→ TRY IT:
Please repeat the lines below, exactly and only, from the one that holds "Definition default_context : CostContext" through the one that holds "cb_total : Z;".

[Collected data]
+++

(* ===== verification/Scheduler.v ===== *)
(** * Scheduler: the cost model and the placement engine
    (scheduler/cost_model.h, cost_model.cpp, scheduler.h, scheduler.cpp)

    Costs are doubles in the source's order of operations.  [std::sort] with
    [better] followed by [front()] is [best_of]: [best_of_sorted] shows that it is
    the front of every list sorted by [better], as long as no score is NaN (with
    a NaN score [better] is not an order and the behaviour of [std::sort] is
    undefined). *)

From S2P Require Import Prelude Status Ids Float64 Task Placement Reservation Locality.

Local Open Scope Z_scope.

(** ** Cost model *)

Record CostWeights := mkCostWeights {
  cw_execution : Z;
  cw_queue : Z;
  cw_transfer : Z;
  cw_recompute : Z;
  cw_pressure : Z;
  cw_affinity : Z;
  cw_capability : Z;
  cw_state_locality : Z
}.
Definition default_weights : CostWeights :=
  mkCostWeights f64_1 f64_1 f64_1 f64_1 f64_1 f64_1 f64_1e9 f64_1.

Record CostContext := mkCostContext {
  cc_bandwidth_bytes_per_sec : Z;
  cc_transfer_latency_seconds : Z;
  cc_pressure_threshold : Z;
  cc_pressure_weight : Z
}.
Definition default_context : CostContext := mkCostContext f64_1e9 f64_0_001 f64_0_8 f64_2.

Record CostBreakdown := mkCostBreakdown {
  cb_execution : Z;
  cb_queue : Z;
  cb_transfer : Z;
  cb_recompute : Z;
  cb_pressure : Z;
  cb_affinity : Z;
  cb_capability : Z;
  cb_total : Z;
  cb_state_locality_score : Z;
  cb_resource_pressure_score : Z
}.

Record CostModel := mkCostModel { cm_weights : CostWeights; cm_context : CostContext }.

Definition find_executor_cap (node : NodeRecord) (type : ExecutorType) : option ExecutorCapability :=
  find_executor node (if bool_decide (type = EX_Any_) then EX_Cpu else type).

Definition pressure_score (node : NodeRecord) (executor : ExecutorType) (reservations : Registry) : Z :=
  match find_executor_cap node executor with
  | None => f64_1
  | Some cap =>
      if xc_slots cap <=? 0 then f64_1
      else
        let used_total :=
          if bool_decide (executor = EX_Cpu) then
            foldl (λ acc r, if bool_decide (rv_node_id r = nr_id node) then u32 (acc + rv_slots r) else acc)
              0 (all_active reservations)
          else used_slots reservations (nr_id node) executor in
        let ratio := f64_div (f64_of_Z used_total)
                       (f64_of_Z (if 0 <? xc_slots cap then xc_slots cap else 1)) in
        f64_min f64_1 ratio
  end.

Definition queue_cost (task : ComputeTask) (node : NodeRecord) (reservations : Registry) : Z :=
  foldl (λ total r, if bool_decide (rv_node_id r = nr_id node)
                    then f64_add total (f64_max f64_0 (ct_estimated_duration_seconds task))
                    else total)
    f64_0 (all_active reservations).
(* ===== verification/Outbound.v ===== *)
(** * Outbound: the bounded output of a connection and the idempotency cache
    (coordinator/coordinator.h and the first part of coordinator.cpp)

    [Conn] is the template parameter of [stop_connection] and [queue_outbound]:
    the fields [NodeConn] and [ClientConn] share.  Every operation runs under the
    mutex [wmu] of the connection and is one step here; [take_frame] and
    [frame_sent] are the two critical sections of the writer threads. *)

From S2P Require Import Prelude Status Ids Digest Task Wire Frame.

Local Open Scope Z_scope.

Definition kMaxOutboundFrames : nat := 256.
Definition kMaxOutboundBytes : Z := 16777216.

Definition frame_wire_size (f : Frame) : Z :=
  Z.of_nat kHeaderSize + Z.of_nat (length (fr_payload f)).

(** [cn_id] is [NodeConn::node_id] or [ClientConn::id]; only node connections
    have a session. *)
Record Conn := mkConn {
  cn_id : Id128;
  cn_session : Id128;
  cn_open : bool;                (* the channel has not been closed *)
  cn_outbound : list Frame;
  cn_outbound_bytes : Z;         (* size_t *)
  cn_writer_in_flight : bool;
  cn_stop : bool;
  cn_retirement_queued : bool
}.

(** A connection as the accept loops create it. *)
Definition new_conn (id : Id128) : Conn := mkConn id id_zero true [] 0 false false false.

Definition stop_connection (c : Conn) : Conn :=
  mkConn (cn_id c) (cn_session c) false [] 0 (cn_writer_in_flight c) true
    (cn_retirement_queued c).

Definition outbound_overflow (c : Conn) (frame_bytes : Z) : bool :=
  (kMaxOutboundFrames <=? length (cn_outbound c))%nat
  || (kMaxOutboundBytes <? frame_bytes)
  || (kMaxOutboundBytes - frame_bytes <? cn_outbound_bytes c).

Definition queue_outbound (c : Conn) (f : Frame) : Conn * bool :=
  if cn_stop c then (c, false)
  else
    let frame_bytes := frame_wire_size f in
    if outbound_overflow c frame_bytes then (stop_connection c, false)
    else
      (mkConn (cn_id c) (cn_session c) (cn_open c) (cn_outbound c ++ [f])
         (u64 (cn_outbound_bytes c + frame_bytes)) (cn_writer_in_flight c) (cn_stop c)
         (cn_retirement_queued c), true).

+++

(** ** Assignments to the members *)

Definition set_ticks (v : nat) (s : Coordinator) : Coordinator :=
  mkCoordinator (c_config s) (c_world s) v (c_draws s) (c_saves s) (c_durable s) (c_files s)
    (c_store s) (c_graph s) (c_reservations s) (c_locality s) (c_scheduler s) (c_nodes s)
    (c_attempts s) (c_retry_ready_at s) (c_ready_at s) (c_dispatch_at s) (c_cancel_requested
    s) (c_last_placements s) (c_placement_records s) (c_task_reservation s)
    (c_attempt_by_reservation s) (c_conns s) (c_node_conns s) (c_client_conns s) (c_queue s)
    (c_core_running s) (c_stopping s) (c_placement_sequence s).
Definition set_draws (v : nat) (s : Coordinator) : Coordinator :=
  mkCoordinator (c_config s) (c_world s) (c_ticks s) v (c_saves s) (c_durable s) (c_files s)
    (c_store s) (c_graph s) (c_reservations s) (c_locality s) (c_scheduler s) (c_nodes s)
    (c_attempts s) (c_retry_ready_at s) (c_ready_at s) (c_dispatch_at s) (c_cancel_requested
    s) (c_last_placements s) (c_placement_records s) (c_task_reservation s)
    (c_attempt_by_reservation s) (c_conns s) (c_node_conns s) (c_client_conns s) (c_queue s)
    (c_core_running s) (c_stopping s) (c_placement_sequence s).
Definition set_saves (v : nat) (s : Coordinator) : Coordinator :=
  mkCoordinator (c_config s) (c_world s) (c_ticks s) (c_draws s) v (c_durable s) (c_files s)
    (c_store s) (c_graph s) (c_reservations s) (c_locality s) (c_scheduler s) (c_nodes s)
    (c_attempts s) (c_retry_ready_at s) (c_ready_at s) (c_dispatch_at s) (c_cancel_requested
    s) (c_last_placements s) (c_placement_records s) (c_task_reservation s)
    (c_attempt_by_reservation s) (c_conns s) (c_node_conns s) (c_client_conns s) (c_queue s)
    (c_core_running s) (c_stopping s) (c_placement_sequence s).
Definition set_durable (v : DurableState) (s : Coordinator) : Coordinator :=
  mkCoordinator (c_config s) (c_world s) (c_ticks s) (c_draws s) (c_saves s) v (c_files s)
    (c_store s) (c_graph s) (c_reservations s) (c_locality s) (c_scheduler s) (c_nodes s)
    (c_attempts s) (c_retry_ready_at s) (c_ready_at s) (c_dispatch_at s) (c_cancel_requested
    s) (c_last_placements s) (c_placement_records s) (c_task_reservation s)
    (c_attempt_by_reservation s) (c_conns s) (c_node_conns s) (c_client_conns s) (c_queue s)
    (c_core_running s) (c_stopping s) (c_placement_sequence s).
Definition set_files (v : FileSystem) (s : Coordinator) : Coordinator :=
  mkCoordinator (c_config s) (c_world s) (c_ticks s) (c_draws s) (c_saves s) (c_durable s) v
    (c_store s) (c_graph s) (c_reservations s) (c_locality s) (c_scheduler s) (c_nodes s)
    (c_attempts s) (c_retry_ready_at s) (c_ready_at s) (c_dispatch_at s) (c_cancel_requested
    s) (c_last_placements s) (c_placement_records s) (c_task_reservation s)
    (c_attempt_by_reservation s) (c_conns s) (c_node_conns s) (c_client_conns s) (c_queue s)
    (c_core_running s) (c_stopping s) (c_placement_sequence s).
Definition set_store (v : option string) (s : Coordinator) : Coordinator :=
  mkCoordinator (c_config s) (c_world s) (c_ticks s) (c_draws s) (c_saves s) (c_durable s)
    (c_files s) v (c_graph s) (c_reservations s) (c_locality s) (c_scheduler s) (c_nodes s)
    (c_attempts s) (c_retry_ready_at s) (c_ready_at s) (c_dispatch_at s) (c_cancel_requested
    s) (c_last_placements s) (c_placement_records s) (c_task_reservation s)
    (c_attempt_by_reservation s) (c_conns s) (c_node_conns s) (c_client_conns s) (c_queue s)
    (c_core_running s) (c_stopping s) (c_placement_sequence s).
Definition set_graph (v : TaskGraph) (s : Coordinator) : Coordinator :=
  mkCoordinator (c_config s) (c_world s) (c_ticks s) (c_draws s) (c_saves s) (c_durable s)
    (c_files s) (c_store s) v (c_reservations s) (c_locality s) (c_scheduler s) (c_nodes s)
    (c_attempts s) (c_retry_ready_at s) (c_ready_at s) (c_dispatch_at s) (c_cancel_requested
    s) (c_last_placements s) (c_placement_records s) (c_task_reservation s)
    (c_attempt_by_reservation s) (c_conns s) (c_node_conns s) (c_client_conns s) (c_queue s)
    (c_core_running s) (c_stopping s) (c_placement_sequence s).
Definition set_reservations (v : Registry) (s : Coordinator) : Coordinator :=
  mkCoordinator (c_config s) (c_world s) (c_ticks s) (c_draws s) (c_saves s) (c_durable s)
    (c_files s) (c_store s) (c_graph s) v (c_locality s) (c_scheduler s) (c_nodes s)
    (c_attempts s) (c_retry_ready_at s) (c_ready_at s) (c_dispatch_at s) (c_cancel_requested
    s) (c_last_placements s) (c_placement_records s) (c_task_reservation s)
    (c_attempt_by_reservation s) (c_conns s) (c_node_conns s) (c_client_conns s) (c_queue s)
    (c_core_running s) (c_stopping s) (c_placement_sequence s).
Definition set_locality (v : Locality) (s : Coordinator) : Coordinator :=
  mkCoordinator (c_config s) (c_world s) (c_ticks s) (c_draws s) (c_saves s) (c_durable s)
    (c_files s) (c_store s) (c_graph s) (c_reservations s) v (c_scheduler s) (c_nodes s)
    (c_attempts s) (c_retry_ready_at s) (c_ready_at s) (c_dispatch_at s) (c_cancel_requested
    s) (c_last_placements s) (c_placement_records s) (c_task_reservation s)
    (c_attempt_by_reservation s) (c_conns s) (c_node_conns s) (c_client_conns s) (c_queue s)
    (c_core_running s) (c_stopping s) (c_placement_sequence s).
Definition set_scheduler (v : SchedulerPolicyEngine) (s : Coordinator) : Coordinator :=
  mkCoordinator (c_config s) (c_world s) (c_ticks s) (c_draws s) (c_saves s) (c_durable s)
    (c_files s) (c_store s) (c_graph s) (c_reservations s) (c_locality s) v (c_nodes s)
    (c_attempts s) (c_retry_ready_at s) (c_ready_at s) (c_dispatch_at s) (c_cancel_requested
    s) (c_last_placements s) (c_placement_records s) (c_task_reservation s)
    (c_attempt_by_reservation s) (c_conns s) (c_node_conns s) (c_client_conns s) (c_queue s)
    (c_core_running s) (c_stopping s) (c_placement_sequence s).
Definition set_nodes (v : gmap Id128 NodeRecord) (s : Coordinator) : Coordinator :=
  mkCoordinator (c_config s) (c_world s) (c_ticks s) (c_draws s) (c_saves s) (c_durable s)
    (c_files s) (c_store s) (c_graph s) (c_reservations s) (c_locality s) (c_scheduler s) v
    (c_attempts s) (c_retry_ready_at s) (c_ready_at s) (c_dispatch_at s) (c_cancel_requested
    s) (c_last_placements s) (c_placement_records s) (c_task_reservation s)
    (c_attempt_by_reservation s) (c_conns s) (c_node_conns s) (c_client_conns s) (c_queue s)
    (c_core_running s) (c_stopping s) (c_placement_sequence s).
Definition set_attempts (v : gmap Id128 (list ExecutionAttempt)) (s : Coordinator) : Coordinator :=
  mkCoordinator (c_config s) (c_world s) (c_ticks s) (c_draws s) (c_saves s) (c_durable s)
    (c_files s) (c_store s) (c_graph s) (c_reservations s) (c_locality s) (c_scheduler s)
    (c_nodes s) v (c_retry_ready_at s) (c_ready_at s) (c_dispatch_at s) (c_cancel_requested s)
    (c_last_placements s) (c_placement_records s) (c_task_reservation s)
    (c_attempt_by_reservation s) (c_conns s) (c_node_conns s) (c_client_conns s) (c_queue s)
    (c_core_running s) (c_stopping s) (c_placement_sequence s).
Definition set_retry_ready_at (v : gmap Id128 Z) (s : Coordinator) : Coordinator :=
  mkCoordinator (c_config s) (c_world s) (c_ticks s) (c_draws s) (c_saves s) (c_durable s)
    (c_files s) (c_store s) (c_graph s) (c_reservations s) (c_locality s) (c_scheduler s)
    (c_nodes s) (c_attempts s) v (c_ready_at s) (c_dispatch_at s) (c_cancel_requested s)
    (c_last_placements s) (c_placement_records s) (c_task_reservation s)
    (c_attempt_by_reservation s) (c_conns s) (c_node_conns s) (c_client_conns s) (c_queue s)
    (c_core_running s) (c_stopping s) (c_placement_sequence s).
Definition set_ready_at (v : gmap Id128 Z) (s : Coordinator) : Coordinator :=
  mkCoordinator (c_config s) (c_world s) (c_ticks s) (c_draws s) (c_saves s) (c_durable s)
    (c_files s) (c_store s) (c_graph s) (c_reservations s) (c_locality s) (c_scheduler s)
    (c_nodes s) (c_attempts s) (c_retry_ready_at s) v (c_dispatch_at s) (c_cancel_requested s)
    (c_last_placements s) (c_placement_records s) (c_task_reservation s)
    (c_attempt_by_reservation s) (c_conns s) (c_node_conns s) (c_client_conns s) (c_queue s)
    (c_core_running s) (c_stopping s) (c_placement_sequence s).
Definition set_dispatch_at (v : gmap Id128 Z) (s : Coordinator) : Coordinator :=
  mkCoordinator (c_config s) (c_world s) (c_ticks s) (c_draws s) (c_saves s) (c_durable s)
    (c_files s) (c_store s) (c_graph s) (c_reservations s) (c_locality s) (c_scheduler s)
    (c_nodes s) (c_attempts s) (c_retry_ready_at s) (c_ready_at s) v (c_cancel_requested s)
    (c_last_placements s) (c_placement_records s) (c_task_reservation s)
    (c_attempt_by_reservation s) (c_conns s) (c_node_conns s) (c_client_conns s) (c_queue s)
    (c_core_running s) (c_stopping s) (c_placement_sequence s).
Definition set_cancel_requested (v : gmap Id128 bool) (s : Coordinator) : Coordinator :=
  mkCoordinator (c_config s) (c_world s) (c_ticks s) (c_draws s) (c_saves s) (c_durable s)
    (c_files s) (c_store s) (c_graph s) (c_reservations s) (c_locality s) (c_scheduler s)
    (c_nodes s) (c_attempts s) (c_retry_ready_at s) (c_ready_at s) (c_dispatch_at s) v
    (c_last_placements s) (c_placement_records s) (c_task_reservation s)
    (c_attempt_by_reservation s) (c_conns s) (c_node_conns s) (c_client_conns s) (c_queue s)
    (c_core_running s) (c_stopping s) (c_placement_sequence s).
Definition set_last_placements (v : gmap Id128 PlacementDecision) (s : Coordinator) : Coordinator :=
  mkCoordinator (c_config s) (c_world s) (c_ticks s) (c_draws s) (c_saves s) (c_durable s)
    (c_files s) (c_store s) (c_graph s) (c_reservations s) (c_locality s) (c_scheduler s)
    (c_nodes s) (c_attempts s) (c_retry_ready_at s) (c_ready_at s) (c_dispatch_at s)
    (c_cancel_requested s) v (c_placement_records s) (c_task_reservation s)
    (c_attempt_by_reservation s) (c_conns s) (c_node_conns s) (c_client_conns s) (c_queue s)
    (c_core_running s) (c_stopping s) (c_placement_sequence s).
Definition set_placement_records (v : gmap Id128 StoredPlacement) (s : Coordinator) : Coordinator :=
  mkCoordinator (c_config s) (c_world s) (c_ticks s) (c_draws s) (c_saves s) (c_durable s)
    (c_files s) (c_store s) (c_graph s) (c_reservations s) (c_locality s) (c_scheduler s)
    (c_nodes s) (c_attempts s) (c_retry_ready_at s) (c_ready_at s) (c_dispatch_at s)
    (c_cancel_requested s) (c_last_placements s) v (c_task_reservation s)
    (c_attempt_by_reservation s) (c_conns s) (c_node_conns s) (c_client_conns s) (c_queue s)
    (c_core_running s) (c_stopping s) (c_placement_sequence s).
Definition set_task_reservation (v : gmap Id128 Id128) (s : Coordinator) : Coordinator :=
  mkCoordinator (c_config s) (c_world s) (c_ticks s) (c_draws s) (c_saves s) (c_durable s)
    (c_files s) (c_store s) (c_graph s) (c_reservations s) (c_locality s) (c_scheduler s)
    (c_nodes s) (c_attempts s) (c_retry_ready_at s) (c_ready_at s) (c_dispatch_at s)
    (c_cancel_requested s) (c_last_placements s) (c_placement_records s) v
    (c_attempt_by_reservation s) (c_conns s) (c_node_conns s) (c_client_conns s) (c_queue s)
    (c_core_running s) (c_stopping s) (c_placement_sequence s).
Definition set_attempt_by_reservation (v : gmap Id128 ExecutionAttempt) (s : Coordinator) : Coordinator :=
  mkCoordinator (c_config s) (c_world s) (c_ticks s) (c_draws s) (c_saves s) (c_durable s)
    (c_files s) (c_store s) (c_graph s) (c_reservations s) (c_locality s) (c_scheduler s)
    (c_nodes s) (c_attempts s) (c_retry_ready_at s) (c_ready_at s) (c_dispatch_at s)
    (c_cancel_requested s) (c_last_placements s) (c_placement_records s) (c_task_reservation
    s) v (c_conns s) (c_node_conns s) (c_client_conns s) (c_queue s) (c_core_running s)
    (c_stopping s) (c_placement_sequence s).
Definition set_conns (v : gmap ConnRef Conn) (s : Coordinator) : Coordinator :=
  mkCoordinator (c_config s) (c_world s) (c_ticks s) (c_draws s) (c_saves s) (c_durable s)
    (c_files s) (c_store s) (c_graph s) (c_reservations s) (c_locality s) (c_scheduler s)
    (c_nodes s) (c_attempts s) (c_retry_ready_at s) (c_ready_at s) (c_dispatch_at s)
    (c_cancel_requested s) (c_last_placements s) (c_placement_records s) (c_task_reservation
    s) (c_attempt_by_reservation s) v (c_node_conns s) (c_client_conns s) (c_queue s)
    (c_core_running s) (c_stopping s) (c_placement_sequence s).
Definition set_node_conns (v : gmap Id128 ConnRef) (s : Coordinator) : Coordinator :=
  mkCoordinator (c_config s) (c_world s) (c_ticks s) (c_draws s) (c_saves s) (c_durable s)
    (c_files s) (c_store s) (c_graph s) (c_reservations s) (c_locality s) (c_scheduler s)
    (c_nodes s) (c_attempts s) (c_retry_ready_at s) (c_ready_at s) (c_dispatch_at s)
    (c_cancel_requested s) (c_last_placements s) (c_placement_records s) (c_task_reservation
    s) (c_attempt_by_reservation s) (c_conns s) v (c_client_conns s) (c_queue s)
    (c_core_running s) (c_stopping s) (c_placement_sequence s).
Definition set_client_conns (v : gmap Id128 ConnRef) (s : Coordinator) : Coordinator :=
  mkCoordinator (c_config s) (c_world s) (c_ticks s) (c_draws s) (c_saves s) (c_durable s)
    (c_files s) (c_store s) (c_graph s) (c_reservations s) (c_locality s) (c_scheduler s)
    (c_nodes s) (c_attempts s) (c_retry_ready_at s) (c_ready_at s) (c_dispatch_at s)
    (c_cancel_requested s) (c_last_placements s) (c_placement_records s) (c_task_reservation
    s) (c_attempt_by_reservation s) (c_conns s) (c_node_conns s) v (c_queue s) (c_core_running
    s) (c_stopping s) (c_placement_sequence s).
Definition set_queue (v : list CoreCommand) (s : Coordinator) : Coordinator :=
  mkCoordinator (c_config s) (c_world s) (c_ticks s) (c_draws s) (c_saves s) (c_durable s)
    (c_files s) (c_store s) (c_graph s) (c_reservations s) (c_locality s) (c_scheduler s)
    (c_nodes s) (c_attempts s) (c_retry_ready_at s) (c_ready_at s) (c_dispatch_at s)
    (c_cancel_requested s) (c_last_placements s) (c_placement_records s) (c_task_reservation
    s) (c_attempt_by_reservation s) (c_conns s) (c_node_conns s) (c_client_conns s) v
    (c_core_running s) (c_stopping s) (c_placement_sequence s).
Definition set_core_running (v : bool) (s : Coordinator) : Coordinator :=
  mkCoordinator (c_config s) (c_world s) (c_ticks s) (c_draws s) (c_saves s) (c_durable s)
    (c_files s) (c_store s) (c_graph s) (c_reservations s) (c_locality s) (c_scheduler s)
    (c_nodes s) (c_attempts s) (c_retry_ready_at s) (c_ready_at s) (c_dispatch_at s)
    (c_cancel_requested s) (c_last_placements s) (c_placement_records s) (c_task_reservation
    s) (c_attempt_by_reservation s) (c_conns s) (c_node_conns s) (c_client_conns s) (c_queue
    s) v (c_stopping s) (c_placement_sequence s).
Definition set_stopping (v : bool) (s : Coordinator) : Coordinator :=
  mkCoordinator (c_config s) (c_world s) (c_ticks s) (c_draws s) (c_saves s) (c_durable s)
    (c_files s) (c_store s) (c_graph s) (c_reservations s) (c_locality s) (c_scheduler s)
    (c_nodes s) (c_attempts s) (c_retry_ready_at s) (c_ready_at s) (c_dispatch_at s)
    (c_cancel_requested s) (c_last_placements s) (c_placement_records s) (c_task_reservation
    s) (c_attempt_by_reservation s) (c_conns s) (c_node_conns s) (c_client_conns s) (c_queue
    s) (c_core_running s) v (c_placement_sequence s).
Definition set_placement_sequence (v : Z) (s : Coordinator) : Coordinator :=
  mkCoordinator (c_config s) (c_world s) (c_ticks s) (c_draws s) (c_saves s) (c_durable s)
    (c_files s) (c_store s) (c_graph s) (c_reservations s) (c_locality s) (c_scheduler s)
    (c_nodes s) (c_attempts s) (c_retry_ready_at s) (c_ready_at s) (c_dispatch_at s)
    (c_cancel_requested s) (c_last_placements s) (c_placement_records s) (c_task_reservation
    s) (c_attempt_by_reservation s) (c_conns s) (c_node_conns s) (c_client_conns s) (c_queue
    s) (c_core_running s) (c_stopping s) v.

+++

→ ANSWER FOR THIS EXERCISE:
Definition default_context : CostContext := mkCostContext f64_1e9 f64_0_001 f64_0_8 f64_2.

Record CostBreakdown := mkCostBreakdown {
  cb_execution : Z;
  cb_queue : Z;
  cb_transfer : Z;
  cb_recompute : Z;
  cb_pressure : Z;
  cb_affinity : Z;
  cb_capability : Z;
  cb_total : Z;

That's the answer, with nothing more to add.